Thursday, January 15, 2009

Sympathy Pains

I'm the kind of person that can be very empathic and sympathetic toward others. I suppose it is because I, myself have been through so much, that it is easy for my to relate to them. I understand the pain, the suffering, the frustration, whatever emotion their circumstance brings out in them. I've most likely been there at some point in my life. This story is a bit different. It concerns my maternal grandfather that I helped care for before he passed away last July. I had been staying with him at night since his return from the hospital in December of 2007. He had always had back trouble from a pinched nerve, even having surgery on it many years ago to help alleviate the pain. Nothing ever worked. He just learned to live with it somehow. While his hip was mending nicely, he was still urged to use a walker or cane to help maintain his balance. Putting his weight on that hip wouldn't help the healing process. For a while he did, at least around the house. That didn't last long, soon he was lurching from side to side, walking without any support, hunched over slightly. At 90, his bones were brittle, hence how easily he broke his hip. His spine already in terrible shape, the lurching and hunching took it's toll. He developed a spinal stenosis. His bones to fragile to operate, there was nothing that could be done, but pain management.

I begin to have pain in my lower legs and the arches of my feet. Mornings were excoriating, I couldn't stand upright or bear much weight first thing out of bed. Slowly I would be able to move about normally, but the pain never went away. I first chalked it up to lifting my grandfather in and out of bed, the toilet or the shower. I was just over exerting myself. I could feel it in my back some days. I kept quite about it and when it hurt too much, I would take some aspirin. After about 2 months of this I was a bit concerned that maybe something else was the cause. The pain went to the bone and into the muscles. It was tender to the touch. Finally one day when my sister was visiting I mentioned to her and swore her to keep it from our parents. They had enough to worry about already.

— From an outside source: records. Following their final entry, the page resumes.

(* ===== verification/I386Proc.v ===== *)
(** * Processes of the PC

    kern/arch/i386/proc.c and switch.S: trap frames on the kernel stacks, the
    contexts that [switch_regs] saves and loads, the set-up of a new process and
    of the child of a fork.  Stacks and frames are bytes of the memory; of
    [struct proc] only the stack, the context and the page directory of its address
    space matter here. *)
From S2P Require Import Prelude Util MmState Libc Pgtable Bootmain Apic I386Pg.

(** [struct trapframe] of include/arch/i386/arch-trap.h: the offsets used. *)
Definition SIZEOF_TF : Z := 76.
Definition TF_EAX : Z := 28.
Definition TF_EIP : Z := 56.
Definition TF_CS : Z := 60.

(** [struct context] of include/arch/i386/context.h. *)
Record context := Ctx { x_esp : Z; x_ebp : Z; x_edi : Z; x_esi : Z; x_ebx : Z }.
Record proc := Proc { kstack : Z; kstack_size : Z; p_pgindex : Z; p_context : context }.
Definition set_context (c : context) (p : proc) : proc := Proc (kstack p) (kstack_size p) (p_pgindex p) c.
Definition kstacktop (p : proc) : Z := w32 (kstack p + kstack_size p).

Section setup.
Context (forkret : Z).

Definition i386_proc_trapframe (p : proc) : Z := w32 (kstacktop p - SIZEOF_TF).

(** [cs] is the code segment of the running processor. *)
Definition i386_bootstrap_trapframe (cs tf entry args : Z) (m : mem) : mem :=
  st32 (w32 (tf + TF_EAX)) (w32 args) (st32 (w32 (tf + TF_EIP)) (w32 entry) (st16 (w32 (tf + TF_CS)) cs m)).

(** The subtraction of the size of a pointer from [tf] counts in trap frames. *)
Definition i386_bootstrap_context (c : context) (tf : Z) (m : mem) : context * mem :=
  let esp := w32 (tf - 4 * SIZEOF_TF) in
  (Ctx esp (x_ebp c) 0 0 0, st32 esp (w32 forkret) m).

Definition i386_proc_ksetup (cs entry args : Z) (p : proc) (m : mem) : proc * mem :=
  let tf := i386_proc_trapframe p in
  let m := i386_bootstrap_trapframe cs tf entry args m in
  let '(c, m) := i386_bootstrap_context (p_context p) tf m in
  (set_context c p, m).

(** The stack of the user is not stored; [__bootstrap_user] is empty. *)
Definition i386_proc_usetup (cs entry stacktop args : Z) (p : proc) (m : mem) : proc * mem :=
  let tf := i386_proc_trapframe p in
  let m := i386_bootstrap_trapframe cs tf entry args m in
  let '(c, m) := i386_bootstrap_context (p_context p) tf m in
  (set_context c p, m).

(** [*tf_child = *tf_parent] *)
Definition copy_tf (dst src : Z) (m : mem) : mem := λ x, if (dst <=? x) && (x <? dst + SIZEOF_TF) then m (src + (x - dst)) else m x.
Definition i386_arch_fork (child parent : proc) (m : mem) : proc * mem :=
  let tf_child := i386_proc_trapframe child in
  let tf_parent := i386_proc_trapframe parent in
  let m := copy_tf tf_child tf_parent m in
  let '(c, m) := i386_bootstrap_context (p_context child) tf_child m in
  (set_context c child, m).
End setup.

(** [switch_regs]: the registers as they are when it is entered, with the return
    address on top of the stack, go to the old context; the new ones come from the
    other context, and [ret] takes the address to go on at from their stack. *)
Record regs := Regs { g_eip : Z; g_esp : Z; g_ebp : Z; g_edi : Z; g_esi : Z; g_ebx : Z }.
Definition save_regs (g : regs) : context := Ctx (g_esp g) (g_ebp g) (g_edi g) (g_esi g) (g_ebx g).
Definition load_regs (new : context) (m : mem) : regs :=
  Regs (ld32 m (x_esp new)) (w32 (x_esp new + 4)) (x_ebp new) (x_edi new) (x_esi new) (x_ebx new).

(** A processor: [current_proc], the register with the page directory, the registers
    at the entry of [switch_regs], and the processes. *)
Record cpu := Cpu { current_proc : Z; c_cr3 : Z; c_regs : regs; procs : gmap Z proc }.
Definition get_proc (c : cpu) (p : Z) : res proc := of_option BadPtr (procs c !! p).

Definition i386_switch_regs (old new : Z) (m : mem) (c : cpu) : res cpu :=
  o ← get_proc c old;
  let c := Cpu (current_proc c) (c_cr3 c) (c_regs c) (<[old := set_context (save_regs (c_regs c)) o]> (procs c)) in
  n ← get_proc c new;
  Ok (Cpu (current_proc c) (c_cr3 c) (load_regs (p_context n) m) (procs c)).

Definition i386_switch_context (p : Z) (m : mem) (c : cpu) : res cpu :=
  let current := current_proc c in
  let c := Cpu p (c_cr3 c) (c_regs c) (procs c) in
  n ← get_proc c p;
  let c := Cpu (current_proc c) (i386_switch_pgindex (p_pgindex n) (c_cr3 c)).2 (c_regs c) (procs c) in
  i386_switch_regs current p m c.

(** ** The stack of a process

    [tf] is its trap frame. *)
Record stack_ok (p : proc) (tf : Z) : Prop := StackOk {
  so_base : 0 ≤ kstack p;
  so_room : 5 * SIZEOF_TF ≤ kstack_size p;
  so_end : kstack p + kstack_size p < 2 ^ 32;
  so_tf : tf = kstack p + kstack_size p - SIZEOF_TF }.

Lemma trapframe_ok p tf : stack_ok p tf → i386_proc_trapframe p = tf ∧ kstack p ≤ tf - 4 * SIZEOF_TF ∧ 4 * SIZEOF_TF ≤ tf ∧ tf + SIZEOF_TF < 2 ^ 32.
Proof.
  intros [H1 H2 H3 ->]. unfold i386_proc_trapframe, kstacktop, SIZEOF_TF in *. rewrite (wrap_small 32 (kstack p + _)) by (unfold fits; lia).
  rewrite wrap_small by (unfold fits; lia). lia.
Qed.

Definition ld_cs (m : mem) (tf : Z) : Z := ld16 m (tf + TF_CS).
Lemma ld16_st16 a v m : fits 16 v → ld16 (st16 a v m) a = v.
Proof.
  intros Hv. unfold ld16, st16, store. rewrite Z.eqb_refl. destruct (Z.eqb_spec a (a + 1)); [lia|]. rewrite Z.eqb_refl.
  unfold wrap, fits in *. Z.to_euclidean_division_equations; lia.
Qed.
Lemma ld16_ext (m m' : mem) a : (∀ x, a ≤ x < a + 2 → m' x = m x) → ld16 m' a = ld16 m a.
Proof. intros H. unfold ld16. by rewrite !H by lia. Qed.

(** What the set-up writes: nothing outside the frame and one word. *)
Lemma ksetup_ok forkret cs entry args p m tf : stack_ok p tf → fits 16 cs → fits 32 entry → fits 32 args → fits 32 forkret →
  let '(p', m') := i386_proc_ksetup forkret cs entry args p m in
  kstack p' = kstack p ∧ kstack_size p' = kstack_size p ∧ x_esp (p_context p') = tf - 4 * SIZEOF_TF ∧ ld32 m' (tf - 4 * SIZEOF_TF) = forkret ∧
  ld32 m' (tf + TF_EIP) = entry ∧ ld32 m' (tf + TF_EAX) = args ∧ ld_cs m' tf = cs ∧ p_pgindex p' = p_pgindex p ∧
  (∀ x, ¬ (kstack p ≤ x < kstack p + kstack_size p) → m' x = m x).
Proof.
  intros Hs Hcs He Ha Hf. destruct (trapframe_ok p tf Hs) as (E & H1 & H2 & H3). destruct Hs as [_ _ _ Htf].
  unfold i386_proc_ksetup, i386_bootstrap_trapframe, i386_bootstrap_context. rewrite E. unfold SIZEOF_TF, TF_EIP, TF_EAX, TF_CS, ld_cs in *.
  rewrite !(wrap_small 32 (tf + _)), (wrap_small 32 (tf - _)), (wrap_small 32 entry), (wrap_small 32 args), (wrap_small 32 forkret) by (done || (unfold fits; lia)).
  cbn [kstack kstack_size p_context set_context x_esp x_edi x_esi x_ebx]. split_and!; try done.
  - by apply ld32_st32_eq.
  - rewrite ld32_st32_ne, ld32_st32_ne by lia. by apply ld32_st32_eq.
  - rewrite ld32_st32_ne by lia. by apply ld32_st32_eq.
  - rewrite <-(ld16_st16 (tf + 60) cs m) at 2 by done. apply ld16_ext. intros x Hx. by rewrite !st32_out by (unfold TF_CS in *; lia).
  - intros x Hx. rewrite !st32_out by lia. apply st16_out. lia.
Qed.

(** The child of a fork. *)
Lemma fork_ok forkret c p m tfc tfp : stack_ok c tfc → stack_ok p tfp → fits 32 forkret →
  (kstack c + kstack_size c ≤ kstack p ∨ kstack p + kstack_size p ≤ kstack c) →
  let '(c', m') := i386_arch_fork forkret c p m in
  x_esp (p_context c') = tfc - 4 * SIZEOF_TF ∧ ld32 m' (tfc - 4 * SIZEOF_TF) = forkret ∧
  (∀ i, 0 ≤ i < SIZEOF_TF → m' (tfc + i) = m (tfp + i)) ∧ (∀ x, ¬ (kstack c ≤ x < kstack c + kstack_size c) → m' x = m x).
Proof.
  intros Hc Hp Hf Hd. destruct (trapframe_ok c tfc Hc) as (Ec & C1 & C2 & C3). destruct (trapframe_ok p tfp Hp) as (Ep & P1 & P2 & P3).
  destruct Hc as [_ _ _ Tc], Hp as [_ _ _ Tp]. unfold i386_arch_fork, i386_bootstrap_context. rewrite Ec, Ep. unfold SIZEOF_TF in *.
  rewrite (wrap_small 32 (tfc - _)), (wrap_small 32 forkret) by (done || (unfold fits; lia)). cbn [p_context set_context x_esp]. split_and!; [done| | |].
  - by apply ld32_st32_eq.
  - intros i Hi. rewrite st32_out by lia. unfold copy_tf, SIZEOF_TF. rewrite (proj2 (Z.leb_le _ _)), (proj2 (Z.ltb_lt _ _)) by lia. cbn [andb]. f_equal. lia.
  - intros x Hx. rewrite st32_out by lia. unfold copy_tf, SIZEOF_TF. zcases; simpl; try done; lia.
Qed.

(** ** Switching *)
Lemma switch_away p m c o n : p ≠ current_proc c → procs c !! current_proc c = Some o → procs c !! p = Some n →
  i386_switch_context p m c = Ok (Cpu p (p_pgindex n) (load_regs (p_context n) m) (<[current_proc c := set_context (save_regs (c_regs c)) o]> (procs c))).
Proof.
  intros Hne Ho Hn. destruct c as [cur cr3 g ps]. cbn [procs current_proc c_cr3 c_regs] in *. unfold i386_switch_context, i386_switch_regs, get_proc.
  cbv beta zeta. cbn [procs current_proc c_cr3 c_regs]. rewrite Hn. cbn [of_option mbind res_bind procs current_proc c_cr3 c_regs]. rewrite Ho.
  cbn [of_option mbind res_bind procs current_proc c_cr3 c_regs]. by rewrite lookup_insert_ne, Hn.
Qed.
Lemma switch_self m c o : procs c !! current_proc c = Some o →
  i386_switch_context (current_proc c) m c =
    Ok (Cpu (current_proc c) (p_pgindex o) (load_regs (save_regs (c_regs c)) m) (<[current_proc c := set_context (save_regs (c_regs c)) o]> (procs c))).
Proof.
  intros Ho. destruct c as [cur cr3 g ps]. cbn [procs current_proc c_cr3 c_regs] in *. unfold i386_switch_context, i386_switch_regs, get_proc.
  cbv beta zeta. cbn [procs current_proc c_cr3 c_regs]. rewrite !Ho. cbn [of_option mbind res_bind procs current_proc c_cr3 c_regs]. rewrite ?Ho.
  cbn [of_option mbind res_bind procs current_proc c_cr3 c_regs]. by rewrite lookup_insert_eq.
Qed.

(** The process that was running finds its registers in its context. *)
Lemma switch_saves b m c o n : procs c !! current_proc c = Some o → procs c !! b = Some n → ∃ c',
  i386_switch_context b m c = Ok c' ∧ current_proc c' = b ∧ c_cr3 c' = p_pgindex n ∧
  procs c' !! current_proc c = Some (set_context (save_regs (c_regs c)) o).
Proof.
  intros Ho Hn. destruct (decide (b = current_proc c)) as [->|Hne].
  - eexists. split; [by apply switch_self|]. cbn. rewrite lookup_insert_eq. rewrite Ho in Hn. injection Hn as <-. done.
  - eexists. split; [by apply switch_away|]. cbn. by rewrite lookup_insert_eq.
Qed.

(** Where [switch_regs] returns to, with the registers [g] at its entry. *)
Definition back (g : regs) (m : mem) : regs := Regs (ld32 m (g_esp g)) (g_esp g + 4) (g_ebp g) (g_edi g) (g_esi g) (g_ebx g).

(** C33. Processes of the PC.  A kernel process that has been set up starts in
    [forkret] when it is switched to, on its own stack below its trap frame, which
    holds the entry point, the argument and the code segment, and in its address
    space; setting it up touches nothing outside its stack.  A process that is
    switched away from goes on where it was, with its registers and its address
    space, when it is switched to again, provided that its return address is still
    on its stack.  The child of a fork starts in [forkret] with an exact copy of
    the trap frame of its parent, whose stack is untouched (the return value of
    the system call is therefore the same in both). *)
Theorem process_switch_correct forkret cs entry args p m tf : stack_ok p tf → fits 16 cs → fits 32 entry → fits 32 args → fits 32 forkret →
  (let '(p', m') := i386_proc_ksetup forkret cs entry args p m in
   i386_proc_trapframe p' = tf ∧ ld32 m' (tf + TF_EIP) = entry ∧ ld32 m' (tf + TF_EAX) = args ∧ ld_cs m' tf = cs ∧
   (∀ x, ¬ (kstack p ≤ x < kstack p + kstack_size p) → m' x = m x) ∧
   ∀ c a, a ≠ current_proc c → is_Some (procs c !! current_proc c) → procs c !! a = Some p' →
     wp (i386_switch_context a m' c) (λ c', current_proc c' = a ∧ c_cr3 c' = p_pgindex p ∧ g_eip (c_regs c') = forkret ∧ kstack p ≤ g_esp (c_regs c') < tf)) ∧
  (∀ c b m1 o, fits 32 (g_esp (c_regs c) + 4) → procs c !! current_proc c = Some o → is_Some (procs c !! b) →
     wp (i386_switch_context b m1 c) (λ c1, current_proc c1 = b ∧
       ∀ c2 m2, current_proc c2 ≠ current_proc c → is_Some (procs c2 !! current_proc c2) → procs c2 !! current_proc c = procs c1 !! current_proc c →
         ld32 m2 (g_esp (c_regs c)) = ld32 m1 (g_esp (c_regs c)) →
         wp (i386_switch_context (current_proc c) m2 c2) (λ c3, current_proc c3 = current_proc c ∧ c_cr3 c3 = p_pgindex o ∧ c_regs c3 = back (c_regs c) m1))) ∧
  (∀ child tfc, stack_ok child tfc → (kstack child + kstack_size child ≤ kstack p ∨ kstack p + kstack_size p ≤ kstack child) →
     let '(child', m') := i386_arch_fork forkret child p m in
     (∀ c a, a ≠ current_proc c → is_Some (procs c !! current_proc c) → procs c !! a = Some child' →
        wp (i386_switch_context a m' c) (λ c', g_eip (c_regs c') = forkret)) ∧
     (∀ i, 0 ≤ i < SIZEOF_TF → m' (tfc + i) = m (tf + i)) ∧ (∀ x, kstack p ≤ x < kstack p + kstack_size p → m' x = m x)).
Proof.
  intros Hs Hcs He Ha Hf. split_and!.
  - pose proof (ksetup_ok forkret cs entry args p m tf Hs Hcs He Ha Hf) as Hk. destruct (trapframe_ok p tf Hs) as (E & H1 & H2 & H3).
    destruct (i386_proc_ksetup forkret cs entry args p m) as [p' m'] eqn:Eq. destruct Hk as (K1 & K2 & K3 & K4 & K5 & K6 & K7 & K9 & K8).
    split_and!; try done.
    + unfold i386_proc_trapframe, kstacktop in *. by rewrite K1, K2.
    + intros c a Hne [o Ho] Hp. rewrite (switch_away a m' c o p' Hne Ho Hp). apply wp_ok. cbn [current_proc c_cr3 c_regs load_regs g_eip g_esp].
      rewrite K3, K4. unfold SIZEOF_TF in *. rewrite wrap_small by (unfold fits; lia). split_and!; [done|done|done|lia..].
  - intros c b m1 o Hfit Ho [n Hn]. destruct (switch_saves b m1 c o n Ho Hn) as (c1 & E1 & C1 & _ & C3). rewrite E1. apply wp_ok. split; [done|].
    intros c2 m2 Hne [o2 Ho2] Hp Hsame. rewrite C3 in Hp. rewrite (switch_away _ m2 c2 o2 _ (not_eq_sym Hne) Ho2 Hp). apply wp_ok.
    split_and!; [done|done|]. cbn [c_regs p_context set_context]. unfold load_regs, save_regs, back. cbn. by rewrite Hsame, wrap_small.
  - intros child tfc Hc Hd. pose proof (fork_ok forkret child p m tfc tf Hc Hs Hf Hd) as Hk. destruct (i386_arch_fork forkret child p m) as [c' m'].
    destruct Hk as (K1 & K2 & K3 & K4). split_and!; [|done|].
    + intros c a Hne [o Ho] Hp. rewrite (switch_away a m' c o c' Hne Ho Hp). apply wp_ok. cbn [c_regs load_regs g_eip]. by rewrite K1, K2.
    + intros x Hx. apply K4. lia.
Qed.

Lemma process_switch_correct_witness :
  let '(p', m') := i386_proc_ksetup 0x80100000 8 0x80100800 42 (Proc 0x80200000 32768 0x300000 (Ctx 0 0 0 0 0)) (λ _, 0) in
  ld32 m' (0x80208000 - 76 + TF_EIP) = 0x80100800 ∧
  wp (i386_switch_context 2 m' (Cpu 1 0 (Regs 0 0 0 0 0 0) (<[1 := p']> {[2 := p']}))) (λ c, c_cr3 c = 0x300000 ∧ g_eip (c_regs c) = 0x80100000).
Proof.
  destruct (process_switch_correct 0x80100000 8 0x80100800 42 (Proc 0x80200000 32768 0x300000 (Ctx 0 0 0 0 0)) (λ _, 0) (0x80208000 - 76)) as [H _];
    [by split|by unfold fits..|].
  destruct (i386_proc_ksetup _ _ _ _ _ _) as [p' m']. destruct H as (_ & H1 & _ & _ & _ & H2). split; [exact H1|].
  eapply wp_mono; [apply (H2 (Cpu 1 0 (Regs 0 0 0 0 0 0) (<[1 := p']> {[2 := p']})) 2); [done|by eexists|done]|]. by intros c (_ & C1 & C2 & _).
Defined.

My grandfather continued his downward slide. His refusal to use a walker or cane out of pride was his down fall. He was bed bound now, unable to move his left leg at all. The nerves were all but severed. What few remained intact only transmitted pain. He finally had to go on Morphine to help control the agony. Oddly enough, a few days after he started the Morphine pills my pain stopped as quickly as they had begin. I haven't had any more since.


Lemuel said...

very interesting!

on a side note, I suffer from back pain (arthritis and wide spread herniations). I can confirm that the pain can be unbearable at times. But I have never known anyone who suffered from back pain to have had any real relief from surgery. Most of the time it got worse. Your story only reaffirmed my resolve to bear the pain and skip the surgery.

Anonymous said...

Here's to many more years of pain-free days.

Sam said...

UD, i once decided to not eat anymore sugar, or any foods that had any sugar in them, cold turkey. For the first few weeks, i didn't even eat anything with naturally occurring sugars (i.e. most fruits). And even as i weaned myself back on to the natural sugars, I was noticing that occassional aches and pains i had--such as slight pain in the feet when first stepping out of bed in the morning, or slight back pain when bending over to tie shoes--COMPLETELY disappeared.

To this day, i believe sugar is poison now, to joints and bones. I certainly have plenty of it, and am due for a total sugar fast sometime soon to renew my evangelism in this area (*he clicks as he eats one more of the flavorless, twelve-months-shelf-life, overprocessed Mrs. Fields cookies that shows up at his office weekly from Quill*)

Sam said...

I hope you've kicked the sympathy pains thing too, btw. We all have enough of our own to deal with!

Anonymous said...

You're such a blessed soul for helping those in need--seriously, you get my highest respects!

I also understand your pain. ALL my stress goes to my, walking and meditation have helped.

I really, truly believe that smart people, when they have stress they cannot manage attacks the parasympathetic nervous system. Not drama, but tru, honest stress--it manifests in the spinal cord and radiates into the nerves.

Yoga really helped me and continues to this kight also be sitting to long...which can be painful to the the L region in your spine.

sorry for the all unwanted help. lol.